About this exercise:
Find the line with "(** The filled" in the entries below. Repeat it, every following line, and the line with "getRevproxyApplyCR cr op", exactly and with nothing added.
===============
(** Two containers that differ in image and pull policy only. *)
Definition but_image (c c' : ContainerApply) : Prop :=
  ∃ image policy, c' = set_ca_ImagePullPolicy policy (set_ca_Image image c).

Lemma set_final_image_but cr matched t c c' :
  set_final_image cr matched t c = Ok c' → but_image c c'.
Proof.
  unfold set_final_image. intros E. apply outcome_bind_Ok in E as (i & _ & [= <-]).
  exists (Some (GetFinalImage cr matched t i)),
    (if decide (ct_ImagePullPolicy t ≠ "") then Some (ct_ImagePullPolicy t) else ca_ImagePullPolicy c).
  by case_decide; destruct c.
Qed.

Lemma but_image_refl c : but_image c c.
Proof. exists (ca_Image c), (ca_ImagePullPolicy c). by destruct c. Qed.

Lemma but_image_trans c1 c2 c3 : but_image c1 c2 → but_image c2 c3 → but_image c1 c3.
Proof. intros (i & p & ->) (i' & p' & ->). by exists i', p'. Qed.

Lemma replicator_container_but cr matched m c c' :
  replicator_container cr matched m c = Ok c' → but_image c c'.
Proof.
  unfold replicator_container. intros E. apply outcome_bind_Ok in E as (c1 & E1 & E).
  apply but_image_trans with c1.
  { destruct (m_Components m); [by eapply set_final_image_but|].
    injection E1 as <-. apply but_image_refl. }
  clear E1. revert c1 E. induction (m_Components m) as [|t ts IH]; intros c1 E.
  - injection E as <-. apply but_image_refl.
  - apply outcome_bind_Ok in E as (c2 & E2 & E). apply IH in E. eapply but_image_trans; [|exact E].
    case_decide; [by eapply set_final_image_but|]. injection E2 as <-.
    apply but_image_refl.
Qed.

Lemma getReplicaApplyCR_Ok cr op matched m c :
  getReplicaApplyCR cr op matched = Ok (m, c) →
  m = GetModule cr Replication ∧ ∃ file c0,
    readConfigFile m cr op "container.yaml" = Ok file ∧ yaml_Container (filled cr file) = inr c0
    ∧ replicator_container cr matched m c0 = Ok c ∧ but_image c0 c.
Proof.
  unfold getReplicaApplyCR. fold (prefices_of cr). intros E.
  apply outcome_bind_Ok in E as (file & Ef & E). unfold filled.
  destruct (prefices_of cr) as [ctx prefix]. cbn [fst snd].
  apply outcome_bind_Ok in E as (c0 & Ec & E). apply outcome_bind_Ok in E as (c1 & E1 & [= <- <-]).
  split; [done|]. exists file, c0. destruct (yaml_Container _) as [?|?]; [done|]. injection Ec as ->. split_and!; try done.
  by eapply replicator_container_but.
Qed.

(** A text without an opening bracket has no placeholder. *)
Lemma ReplaceAll_none s p new : no_byte "<" s → ReplaceAll s (String "<" p) new = s.
Proof.
  unfold ReplaceAll. induction s as [|a s IH]; [done|]. rewrite no_byte_cons. intros [Ha Hs].
  cbn [replace_from]. rewrite HasPrefix_head_ne by done. by rewrite IH.
Qed.

Lemma substitute_none s params :
  no_byte "<" s → Forall (λ p, ∃ q, p = String "<" q) params.*1 → substitute s params = s.
Proof.
  intros Hs. induction params as [|[p v] params IH]; [done|].
  intros [[q Hq] Hp]%Forall_cons. simpl in Hq. subst p. unfold substitute. cbn [foldl].
  rewrite ReplaceAll_none by done. by apply IH.
Qed.

Lemma mount_no_bracket t : no_byte "<" (DriverConfigParamsVolumeMount (replication_param t)).
Proof.
  unfold replication_param. destruct (ReplicationSupportedDrivers !! t) as [p|] eqn:Hp; [|decide_goal].
  simpl. revert t p Hp.
  change (map_Forall (λ _ p, no_byte "<" (DriverConfigParamsVolumeMount p)) ReplicationSupportedDrivers).
  decide_goal.
Qed.

(** The texts of the template that the check looks at, filled. *)
Lemma filled_texts cr :
  no_byte "<" (fst (prefices_of cr)) → no_byte "<" (snd (prefices_of cr)) →
  filled cr ReplicationSideCarName = ReplicationSideCarName
  ∧ filled cr "--context-prefix=<ReplicationContextPrefix>" = "--context-prefix=" +:+ fst (prefices_of cr)
  ∧ filled cr "--prefix=<ReplicationPrefix>" = "--prefix=" +:+ snd (prefices_of cr)
  ∧ filled cr DefaultDriverConfigParamsVolumeMount = DriverConfigParamsVolumeMount
      (replication_param (d_CSIDriverType (sp_Driver (cr_Spec cr)))).
Proof.
  intros Hc Hp. unfold filled.
  assert (∀ s, s ∈ [ReplicationSideCarName; "--context-prefix=<ReplicationContextPrefix>";
    "--prefix=<ReplicationPrefix>"; DefaultDriverConfigParamsVolumeMount] →
    ModifyCommonCR s cr = s) as Hm.
  { intros s Hs. rewrite !elem_of_cons, elem_of_nil in Hs. unfold ModifyCommonCR.
    destruct_or! Hs; try done; subst s; destruct (d_Common _) as [common|];
      repeat case_decide; reflexivity. }
  rewrite !Hm by set_solver. clear Hm.
  pose proof (mount_no_bracket (d_CSIDriverType (sp_Driver (cr_Spec cr)))) as Hv.
  revert Hc Hp Hv. generalize (fst (prefices_of cr)) (snd (prefices_of cr))
    (DriverConfigParamsVolumeMount (replication_param (d_CSIDriverType (sp_Driver (cr_Spec cr))))).
  intros ctx prefix vol Hc Hp Hv.
  assert (∀ pre v params, no_byte "<" pre → no_byte "<" v →
    Forall (λ p, ∃ q, p = String "<" q) params.*1 →
    substitute (pre +:+ (v +:+ "")) params = pre +:+ v) as Hs.
  { intros pre v params Hpre Hv' Hps. rewrite append_nil_r. apply substitute_none; [|done].
    by apply no_byte_app. }
  assert (∀ s p v params, substitute s ((p, v) :: params) = substitute (ReplaceAll s p v) params)
    as Hcons by done.
  split_and!; [reflexivity|..]; rewrite !Hcons.
  - exact (Hs "--context-prefix=" ctx
      [(DefaultDriverConfigParamsVolumeMount, vol); (ReplicationCSMNameSpace, cr_Namespace cr)]
      ltac:(decide_goal) Hc ltac:(repeat constructor; by eexists)).
  - exact (Hs "--prefix=" prefix
      [(DefaultReplicationContextPrefix, ctx); (DefaultDriverConfigParamsVolumeMount, vol);
       (ReplicationCSMNameSpace, cr_Namespace cr)]
      ltac:(decide_goal) Hp ltac:(repeat constructor; by eexists)).
  - exact (Hs "" vol [(ReplicationCSMNameSpace, cr_Namespace cr)]
      ltac:(decide_goal) Hv ltac:(repeat constructor; by eexists)).
Qed.

Lemma contains_name_mount name ms :
  Forall (λ m, is_Some (vm_Name m)) ms → Some name ∈ vm_Name <$> ms →
  contains_name vm_Name name ms = Ok true.
Proof.
  intros Hn Hin. induction Hn as [|m ms [n Hm] _ IH]; [by apply elem_of_nil in Hin|]. simpl.
  rewrite Hm. simpl. case_decide as Hd; [done|]. apply IH. rewrite fmap_cons, Hm in Hin.
  by apply elem_of_cons in Hin as [[= <-]|Hin].
Qed.

(** The filled sidecar has what the check asks for. *)
Lemma filled_checked cr t c :
  no_byte "<" (fst (prefices_of cr)) → no_byte "<" (snd (prefices_of cr)) →
  sidecar_template t → fills (filled cr) t c →
  ca_Name c = Some ReplicationSideCarName ∧ check_container cr c = Ok ().
Proof.
  intros Hc Hp [Tn Tc Tp Tms Tm] [Fn Fa Fm].
  destruct (filled_texts cr Hc Hp) as (En & Ec & Ep & Em). rewrite Tn in Fn. simpl in Fn.
  rewrite En in Fn. split; [done|]. unfold check_container. rewrite Fn. simpl.
  assert (Forall (λ m, is_Some (vm_Name m)) (ca_VolumeMounts c)) as Hms.
  { apply (Forall_fmap vm_Name is_Some). rewrite Fm. apply Forall_fmap, Forall_fmap.
    eapply Forall_impl; [exact Tms|]. simpl. intros ? [n ->]. by eexists. }
  unfold check_sidecar. rewrite contains_name_mount; [simpl|done|].
  - rewrite Fa, !decide_False; [done|..]; intros []; apply list_elem_of_fmap.
    + eexists. by split; [symmetry|].
    + eexists. by split; [symmetry|].
  - rewrite Fm. apply list_elem_of_fmap. eexists. split; [|exact Tm]. simpl. by rewrite Em.
Qed.
(** C22: what injecting the proxy makes of the controller: the sidecar of the module's file
    comes last, the driver gets the port, and of the containers nothing but variables and
    mounts is added to. With credentials from a secret its volume is added, from the version on
    that supports it; else the volumes of the config map are, every proxy mounts it, and every
    driver has the credentials as variables. *)
Theorem reverseproxy_inject_spec d cr op matched d' :
  inject_deployment d cr op matched = Ok d' →
  ∃ container0 container supported p cs cs' vs,
    getRevproxyApplyCR cr op = Ok (proxy_module cr, container0)
    ∧ proxy_container cr matched (proxy_module cr) container0 = Ok container
    ∧ mounts_supported cr op = Ok supported
    ∧ wl_Pod d = Some p ∧ wl_Pod d' = Some (set_pod_Containers cs' (set_pod_Volumes (pod_Volumes p ++ vs) p))
    ∧ wl_Meta d' = wl_Meta d
    ∧ driver_gets [env_apply CSIPmaxRevProxyPort (getRevProxyPort (proxy_module cr))]
        (pod_Containers p ++ [container]) cs
    ∧ Forall2 extends cs cs'
    ∧ if UseReverseProxySecret cr
      then va_Name <$> vs = if (supported : bool) then [Some CSIPowerMaxSecretVolumeName] else []
      else vs = getRevProxyVolumeComp (proxy_module cr) ∧ Forall configmap_mounted cs'.
Proof.
  unfold inject_deployment. intros E. apply outcome_bind_Ok in E as ([m c0] & Em & E).
  assert (m = proxy_module cr) as ->.
  { unfold getRevproxyApplyCR in Em. apply outcome_bind_Ok in Em as (? & _ & Em).
    apply outcome_bind_Ok in Em as (? & _ & Em). by injection Em as -> _. }
  apply outcome_bind_Ok in E as (c & Ec & E). apply outcome_bind_Ok in E as (p & Ep & E).
  unfold pod_spec in Ep. destruct (wl_Pod d) as [p0|] eqn:Hp; [|done]. injection Ep as ->.
  apply outcome_bind_Ok in E as (cs & Ecs & E). apply outcome_bind_Ok in E as (supported & Es & E).
  apply outcome_bind_Ok in E as (d1 & E1 & E). exists c0, c, supported, p, cs.
  destruct (set_pod_fields (set_pod_Containers cs p) d) as (Hmeta & Hpod & _).
  specialize (Hpod ltac:(rewrite Hp; by eexists)).
  destruct (UseReverseProxySecret cr) eqn:Hu.
  - injection E as ->. rewrite andb_true_r in E1. destruct supported.
    + apply (mount_content_pod _ _ _ _ Hu Hpod) in E1 as (cs' & -> & Hext).
      eexists cs', _. split_and!; try done; try by apply add_driver_envs_Ok.
      * etrans; [apply set_pod_fields; by rewrite Hpod|]. reflexivity.
      * reflexivity.
    + injection E1 as <-. exists cs, []. split_and!; try done; try by apply add_driver_envs_Ok.
      rewrite Hpod, app_nil_r. by destruct p.
  - rewrite andb_false_r in E1. injection E1 as <-. unfold setReverseProxyConfigMapMounts in E.
    unfold pod_spec in E. rewrite Hpod in E. cbn [deref mbind outcome_bind] in E.
    apply outcome_bind_Ok in E as (cs' & Ec' & E). injection E as <-.
    apply (foldO_map_Forall2 _ (λ c c', extends c c' ∧ configmap_mounted c')) in Ec'
      as (zs & -> & Hz); [|by apply configmap_container_Ok].
    exists zs. eexists. split_and!; try done; try by apply add_driver_envs_Ok.
    + apply (proj1 (proj2 (set_pod_fields _ _))). by rewrite Hpod.
    + eapply Forall2_impl; [exact Hz|]. by intros ? ? [? _].
    + eapply Forall2_Forall_r; [exact Hz|]. apply Forall_forall. by intros ? _ ? [_ ?].
Qed.

(** The service, the sidecar's driver and the config map name one port. *)
Lemma proxy_port_agrees op cr cm cm' y :
  HasModule cr ReverseProxy = true → m_Name (GetModule cr ReverseProxy) ≠ "" →
  UseReverseProxySecret cr = true →
  getReverseProxyService op cr = Ok y → UpdatePowerMaxConfigMap cm cr = Ok cm' →
  ∃ buf port, port = getRevProxyPort (proxy_module cr)
    ∧ y = substitute buf [(DefaultReleaseName, cr_Name cr); (ReverseProxyPort, port);
            (DefaultReleaseNamespace, cr_Namespace cr); (ReverseProxyCSMNameSpace, cr_Namespace cr)]
    ∧ map_get (cm_Data cm') ConfigParamsFile
      = map_get (cm_Data cm) ConfigParamsFile +:+ nl ("CSI_POWERMAX_REVERSE_PROXY_PORT: " +:+ port).
Proof.
  intros Hm Hn Hu Ey Ec. unfold getReverseProxyService in Ey.
  apply outcome_bind_Ok in Ey as (buf & _ & Ey). injection Ey as <-. exists buf. eexists.
  split_and!; [done..|]. unfold UpdatePowerMaxConfigMap in Ec. rewrite Hu in Ec.
  destruct (cm_Data cm) as [data|] eqn:Hd; [|done]. injection Ec as <-. simpl.
  unfold map_get, lookup_zero. simpl. rewrite lookup_insert_eq. simpl. do 3 f_equal.
  unfold proxy_module. rewrite decide_False by done. unfold getReverseProxyModule, GetModule, HasModule in *.
  by destruct (find_module ReverseProxy _).
Qed.
End inject_claims.
(** C27: the check of the authorization proxy leaves the cluster as it is and changes of the
    request only that the variable SKIP_CERTIFICATE_VALIDATION is added where the proxy's
    component leaves it out; it accepts a request only for a driver that authorization
    supports, with a version that the module has, where no PROXY_HOST that is given is empty
    (none has to be given), and when every secret that the version and the request ask for is not
    known to be absent. *)
Theorem AuthorizationPrecheck_spec op auth cr w cr' err w' :
  AuthorizationPrecheck op auth cr w = (Ok (cr', err), w') →
  seen w' = seen w ∧ keeps eq cr cr'
  ∧ (err = None →
     is_Some (AuthorizationSupportedDrivers !! d_CSIDriverType (sp_Driver (cr_Spec cr)))
     ∧ (m_ConfigVersion auth = ""
        ∨ checkVersion Authorization (m_ConfigVersion auth) (oc_ConfigDirectory op) = Ok ())
     ∧ cr' = complete_request auth cr
     ∧ ∃ comp v b, first_component (complete_module auth) = Ok comp
         ∧ Forall (λ env, (ev_Name env = SkipCertificate → ∃ b, ParseBool (ev_Value env) = Ok b)
                          ∧ (ev_Name env = "PROXY_HOST" → ev_Value env ≠ "")) (component_envs comp)
         ∧ auth_version auth cr op = Ok v ∧ MinVersionCheck "v2.4.0" v = Ok b
         ∧ Forall (found cr w)
             (auth_secrets b (last_flag [SkipCertificate] (component_envs comp)))).
Proof.
  unfold AuthorizationPrecheck. intros E. apply M_bind_Ok in E as (r & w1 & Er & E).
  unfold attempt, lift in Er. destruct (auth_supported op auth cr) as [[]|e|y] eqn:Es; [| |done];
    injection Er as <- <-; cycle 1.
  { injection E as <- <- <-. split; [done|]. split; [reflexivity|done]. }
  apply reading_check_inv in E as (-> & r & E & Hr).
  split; [eapply reads_seen, E; apply reads_auth_check|]. split; [apply complete_keeps|].
  intros ->. subst r. unfold auth_supported in Es.
  destruct (AuthorizationSupportedDrivers !! _); [|done]. split; [by eexists|].
  split; [destruct (decide (m_ConfigVersion auth = "")); [by left|by right]|]. split; [done|].
  apply auth_check_Ok in E as (comp & v & b & Hc & Hf & Hv & Hb & Hs). exists comp, v, b.
  split_and!; try done. unfold auth_version in *. simpl in Hv.
  destruct (decide (m_ConfigVersion auth = "")); [|done].
  by rewrite (keeps_GetVersion eq cr) in Hv by apply complete_keeps.
Qed.
End inject_claims.
(** A flag that is not set panics, for the components that are looked at. *)
Definition IssuerCertServiceObs (isDeleting : bool) (op : OperatorConfig) (cr : CSM)
    : M (World W) () :=
  obs ← lift (getObservabilityModule cr);
  forM (λ component,
      if decide (ct_Name component ∈ cert_components) then
        enabled ← lift (deref (ct_Enabled component));
        when enabled
          (y ← lift (getIssuerCertServiceObs op obs (ct_Name component) cr);
           applyDeleteObjects y isDeleting)
      else mret ())
    (m_Components obs).

(** The request comes back as the injection of authorization leaves it. *)
Definition parseObservabilityMetricsDeployment (d : Deployment) (op : OperatorConfig) (cr : CSM)
    : M (World W) (Workload * CSM) :=
  dp ← lift (as_apply d);
  dp ← lift (on_volumes (set_config_volume cr) dp);
  '(dp, cr) ← (if fst (IsModuleEnabled cr Authorization)
               then orFail (AuthInjectDeployment dp cr op)
                      (errorf "injecting auth into Observability metrics deployment")
               else mret (dp, cr));
  configVersion ← lift (GetVersion cr op);
  dp ← lift (if old_version configVersion then
               dp ← on_volumes (prefix_volume cr) dp;
               on_containers (prefix_container cr) dp
             else Ok dp);
  mret (dp, cr).

(** *** Copies of the secrets of the driver

    The error for the driver's own secret prints the secret that was not found. *)

Definition copy_secret (cr : CSM) (name shown : string) (newName : Secret → string)
    : M (World W) Object :=
  found ← orFail (GetSecret name (cr_Namespace cr))
            (λ e, Errorf ("reading secret [" +:+ shown +:+ "] error [" +:+ error_text e +:+ "]"));
  mret (createObsSecretObj found ObservabilityNamespace (newName found)).

(** the setting of the first component, which must be a boolean; the certificate is skipped
    without one *)
Definition skip_certificate (auth : Module) : outcome bool :=
  component ← first_component auth;
  match first_env SkipCertificate (component_envs component) with
  | None => Ok true
  | Some env =>
      wrapErr (ParseBool (ev_Value env)) (is_an_invalid_value SkipCertificate (ev_Value env))
  end.

Definition copied_auth_secrets (skipCertValid : bool) : list string :=
  filter (λ s, ¬ (s = RootCertificate ∧ skipCertValid = true)) defaultAuthSecretsName.

Fixpoint copy_auth_secrets (cr : CSM) (names : list string) (objects : list Object)
    : M (World W) (list Object) :=
  match names with
  | [] => mret objects
  | s :: names' =>
      o ← copy_secret cr s s (λ found,
            getNewAuthSecretName (GetDriverType cr) (om_Name (se_Meta found)));
      copy_auth_secrets cr names' (objects ++ [o])
  end.

Definition appendObservabilitySecrets (cr : CSM) (objects : list Object)
    : M (World W) (list Object) :=
  let given := d_AuthSecret (sp_Driver (cr_Spec cr)) in
  let driverSecretName :=
    if decide (given ≠ "") then given
    else ReplaceAll (lookup_zero defaultSecretsName (GetDriverType cr)) DriverDefaultReleaseName
           (cr_Name cr) in
  o ← copy_secret cr driverSecretName "nil" (λ found, om_Name (se_Meta found));
  let '(enabled, auth) := IsModuleEnabled cr Authorization in
  if (enabled : bool) then
    skipCertValid ← lift (skip_certificate auth);
    copy_auth_secrets cr (copied_auth_secrets skipCertValid) (objects ++ [o])
  else mret (objects ++ [o]).

(** *** The metrics of a driver *)

(** a lookup that fails is only logged *)
Definition delete_deployment (dp : Workload) : M (World W) () :=
  remove_workload Deployment (errorf "error deleting deployment") dp.

(** what PowerMax does to the deployment *)
Definition adapt_metrics (op : OperatorConfig) (cr : CSM) (dp : Workload)
    : M (World W) Workload :=
  version ← lift (GetVersion cr op);
  secretSupported ← lift (MinVersionCheck PowerMaxMountCredentialMinVersion version);
  dp ← (if (secretSupported : bool) && UseReverseProxySecret cr
        then dropErr (DynamicallyMountPowermaxContent dp cr) dp else mret dp);
  if UseReverseProxySecret cr then mret dp else lift (setPowerMaxMetricsConfigMap dp cr).

(** the steps before the objects are applied: the deployment and the other objects *)
Definition metrics_objects (k : MetricsKind)
    (adapt : CSM → Workload → M (World W) Workload) (withSecrets : bool)
    (op : OperatorConfig) (cr : CSM) : M (World W) (Workload * list Object) :=
  matched ← (if decide (sp_Version (cr_Spec cr) = "") then mret zero_VersionSpec
             else ResolveVersionFromConfigMap cr);
  objs ← lift (get_metrics_objects k op cr matched);
  match first_deployment objs with
  | None => failM (Errorf "could not find deployment obj")
  | Some (i, d) =>
      '(dp, cr) ← parseObservabilityMetricsDeployment d op cr;
      let objs := swap_remove i objs in
      dp ← adapt cr dp;
      objs ← (if withSecrets then
                configVersion ← lift (GetVersion cr op);
                if old_version configVersion then
                  orFail (appendObservabilitySecrets cr objs)
                    (errorf ("copy secrets from " +:+ cr_Namespace cr))
                else mret objs
              else mret objs);
      mret (dp, objs)
  end.

Definition metrics (k : MetricsKind) (adapt : CSM → Workload → M (World W) Workload)
    (withSecrets : bool) (isDeleting : bool) (op : OperatorConfig) (cr : CSM) : M (World W) () :=
  '(dp, objs) ← metrics_objects k adapt withSecrets op cr;
  _ ← apply_ctrl_or_delete isDeleting objs;
  if isDeleting then delete_deployment dp else SyncDeployment dp (cr_Name cr).

Definition keep_deployment (cr : CSM) (dp : Workload) : M (World W) Workload := mret dp.

Definition PowerScaleMetrics : bool → OperatorConfig → CSM → M (World W) () :=
  metrics powerscale_metrics keep_deployment true.
Definition PowerFlexMetrics : bool → OperatorConfig → CSM → M (World W) () :=
  metrics powerflex_metrics keep_deployment true.
Definition PowerStoreMetrics : bool → OperatorConfig → CSM → M (World W) () :=
  metrics powerstore_metrics keep_deployment false.
Definition PowerMaxMetrics (isDeleting : bool) (op : OperatorConfig) (cr : CSM)
    : M (World W) () :=
  metrics powermax_metrics (adapt_metrics op) true isDeleting op cr.

(** *** The check *)

Context `{Directory}.

Definition observability_check (op : OperatorConfig) (obs : Module) (cr : CSM) : outcome () :=
  match ObservabilitySupportedDrivers !! d_CSIDriverType (sp_Driver (cr_Spec cr)) with
  | None =>
      Fail (Errorf ("CSM Operator does not suport Observability deployment for "
        +:+ d_CSIDriverType (sp_Driver (cr_Spec cr)) +:+ " driver"))
  | Some _ =>
      if decide (m_ConfigVersion obs = "") then Ok ()
      else checkVersion Observability (m_ConfigVersion obs) (oc_ConfigDirectory op)
  end.

Definition ObservabilityPrecheck (op : OperatorConfig) (obs : Module) (cr : CSM)
    : M (World W) (CSM * option error) :=
  reading_check cr (lift (observability_check op obs cr)).
End observability.

(** ** Properties *)

(** *** Settings *)

(** Whether the name of a setting is looked for, as a substring, finds that setting only. *)
Definition unambiguous (ps : list string) : bool :=
  forallb (λ p, forallb (λ q, bool_decide (Contains q (bare p) = bool_decide (p = q))) ps) ps.

Definition metrics_tables : list MetricsKind :=
  [powerscale_metrics; powerflex_metrics; powermax_metrics; powerstore_metrics].

Lemma metrics_tables_ok k : k ∈ metrics_tables →
  unambiguous (mk_settings k).*1 = true ∧ NoDup (mk_settings k).*1
  ∧ mk_order k ≡ₚ (mk_settings k).*1.
Proof.
  intros Hk. assert (Forall (λ k, unambiguous (mk_settings k).*1 = true
    ∧ NoDup (mk_settings k).*1 ∧ mk_order k ≡ₚ (mk_settings k).*1) metrics_tables) as Hall.
  { unfold metrics_tables. repeat (apply Forall_cons; split; [split_and!|]); [..|by apply Forall_nil].
    all: try (vm_compute; reflexivity). all: decide_goal. }
  rewrite Forall_forall in Hall. by apply Hall.
Qed.

Lemma unambiguous_Contains ps p q :
  unambiguous ps = true → p ∈ ps → q ∈ ps → Contains q (bare p) = bool_decide (p = q).
Proof.
  unfold unambiguous. rewrite forallb_forall. intros Hall Hp Hq.
  apply list_elem_of_In in Hp, Hq. specialize (Hall p Hp). rewrite forallb_forall in Hall.
  specialize (Hall q Hq). by apply bool_decide_eq_true in Hall.
Qed.

Lemma set_value_names settings env : (set_value settings env).*1 = settings.*1.
Proof.
  induction settings as [|[p v] settings IH]; [done|]. simpl.
  destruct (Contains p _); [done|]. rewrite !fmap_cons. by rewrite IH.
Qed.

Lemma setting_cons p v settings q :
  setting ((p, v) :: settings) q = if decide (p = q) then v else setting settings q.
Proof.
  unfold setting. cbn [list_find]. change ((p, v).1) with p. destruct (decide (p = q)); [done|].
  by destruct (list_find _ settings) as [[? []]|].
Qed.

Lemma set_value_setting ps settings env p q :
  unambiguous ps = true → settings.*1 ⊆ ps → p ∈ settings.*1 → ev_Name env = bare p → p ∈ ps → q ∈ ps →
  setting (set_value settings env) q = if decide (p = q) then ev_Value env else setting settings q.
Proof.
  intros Hu. induction settings as [|[r v] settings IH]; intros Hs Hp Hn Hpp Hq;
    [by apply not_elem_of_nil in Hp|].
  simpl. rewrite Hn, (unambiguous_Contains ps) by set_solver.
  case_bool_decide as Hr.
  - subst r. rewrite !setting_cons. by case_decide.
  - rewrite !setting_cons. destruct (decide (r = q)) as [<-|Hd]; [by rewrite decide_False|].
    apply IH; try done; set_solver.
Qed.

(** the variables that the components of that name give *)
Definition envs_for (name : string) (components : list ContainerTemplate) : list EnvVar :=
  mjoin ((λ c, if decide (ct_Name c = name) then default [] (ct_Envs c) else []) <$> components).

Lemma metrics_fold k cr matched y comps st :
  snd (foldl (metrics_step k cr matched y) st comps)
  = foldl set_value (snd st) (envs_for (mk_component k) comps).
Proof.
  revert st. induction comps as [|c comps IH]; intros st; [done|]. simpl. rewrite IH.
  unfold envs_for. simpl. rewrite foldl_app. unfold metrics_step. by case_decide.
Qed.

(** The settings of the metrics of each of the four drivers. Variables are looked for by
    substring, yet with the names of the settings each one reaches its own setting only; a
    setting has the last value given, an empty one too, or its default, and every one of them
    is put into the manifest. *)
Theorem metrics_settings_spec `{Host} `{MapOrder} k cr matched y comps p dflt :
  k ∈ metrics_tables → (p, dflt) ∈ mk_settings k →
  let envs := envs_for (mk_component k) comps in
  Forall (λ e, ev_Name e ∈ bare <$> (mk_settings k).*1) envs →
  (p, env_value (bare p) dflt envs)
  ∈ metrics_params k cr (snd (foldl (metrics_step k cr matched y) ("", mk_settings k) comps)).
Proof.
  intros Hk Hp envs He. rewrite metrics_fold. cbn [snd]. fold envs.
  destruct (metrics_tables_ok k Hk) as (Hu & Hd & Ho).
  assert (p ∈ (mk_settings k).*1) as Hpk by (apply list_elem_of_fmap; by exists (p, dflt)).
  unfold metrics_params. rewrite !elem_of_app. right. left.
  apply list_elem_of_fmap. exists p. split; [|by rewrite Ho]. f_equal.
  assert ((foldl set_value (mk_settings k) envs).*1 = (mk_settings k).*1
          ∧ setting (foldl set_value (mk_settings k) envs) p = env_value (bare p) dflt envs) as [_ ->];
    [|done].
  clear -He Hu Hd Hp Hpk. induction envs as [|e envs IH] using rev_ind.
  - split; [done|]. simpl. clear -Hp Hd. induction (mk_settings k) as [|[q v] l IH]; [by apply not_elem_of_nil in Hp|].
    rewrite setting_cons. apply NoDup_cons in Hd as [Hq Hd]. case_decide as Hpq.
    + subst q. apply elem_of_cons in Hp as [[= ->]|Hp]; [done|]. destruct Hq.
      apply list_elem_of_fmap. by exists (p, dflt).
    + apply IH; [|done]. apply elem_of_cons in Hp as [[= ->]|Hp]; done.
  - apply Forall_app in He as [He [Hlast _]%Forall_cons]. destruct (IH He) as [IH1 IH2].
    apply list_elem_of_fmap in Hlast as (q & Hq & Hqk). rewrite foldl_app. simpl.
    rewrite set_value_names. split; [done|].
    rewrite (set_value_setting (mk_settings k).*1 _ _ q) by (done || rewrite IH1; done).
    unfold env_value. rewrite foldl_app. cbn [foldl]. fold (env_value (bare p) dflt envs).
    rewrite <- IH2. rewrite Hq. destruct (decide (q = p)) as [->|Hne].
    + by rewrite decide_True.
    + rewrite decide_False; [done|]. intros Hb.
      pose proof (unambiguous_Contains _ q p Hu Hqk Hpk) as H1. rewrite Hb in H1.
      rewrite (unambiguous_Contains _ p p Hu Hpk Hpk) in H1. rewrite bool_decide_eq_true_2 in H1 by done.
      symmetry in H1. by apply bool_decide_eq_true in H1.
Qed.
===============
Output below:
(** The filled sidecar has what the check asks for. *)
Lemma filled_checked cr t c :
  no_byte "<" (fst (prefices_of cr)) → no_byte "<" (snd (prefices_of cr)) →
  sidecar_template t → fills (filled cr) t c →
  ca_Name c = Some ReplicationSideCarName ∧ check_container cr c = Ok ().
Proof.
  intros Hc Hp [Tn Tc Tp Tms Tm] [Fn Fa Fm].
  destruct (filled_texts cr Hc Hp) as (En & Ec & Ep & Em). rewrite Tn in Fn. simpl in Fn.
  rewrite En in Fn. split; [done|]. unfold check_container. rewrite Fn. simpl.
  assert (Forall (λ m, is_Some (vm_Name m)) (ca_VolumeMounts c)) as Hms.
  { apply (Forall_fmap vm_Name is_Some). rewrite Fm. apply Forall_fmap, Forall_fmap.
    eapply Forall_impl; [exact Tms|]. simpl. intros ? [n ->]. by eexists. }
  unfold check_sidecar. rewrite contains_name_mount; [simpl|done|].
  - rewrite Fa, !decide_False; [done|..]; intros []; apply list_elem_of_fmap.
    + eexists. by split; [symmetry|].
    + eexists. by split; [symmetry|].
  - rewrite Fm. apply list_elem_of_fmap. eexists. split; [|exact Tm]. simpl. by rewrite Em.
Qed.
(** C22: what injecting the proxy makes of the controller: the sidecar of the module's file
    comes last, the driver gets the port, and of the containers nothing but variables and
    mounts is added to. With credentials from a secret its volume is added, from the version on
    that supports it; else the volumes of the config map are, every proxy mounts it, and every
    driver has the credentials as variables. *)
Theorem reverseproxy_inject_spec d cr op matched d' :
  inject_deployment d cr op matched = Ok d' →
  ∃ container0 container supported p cs cs' vs,
    getRevproxyApplyCR cr op = Ok (proxy_module cr, container0)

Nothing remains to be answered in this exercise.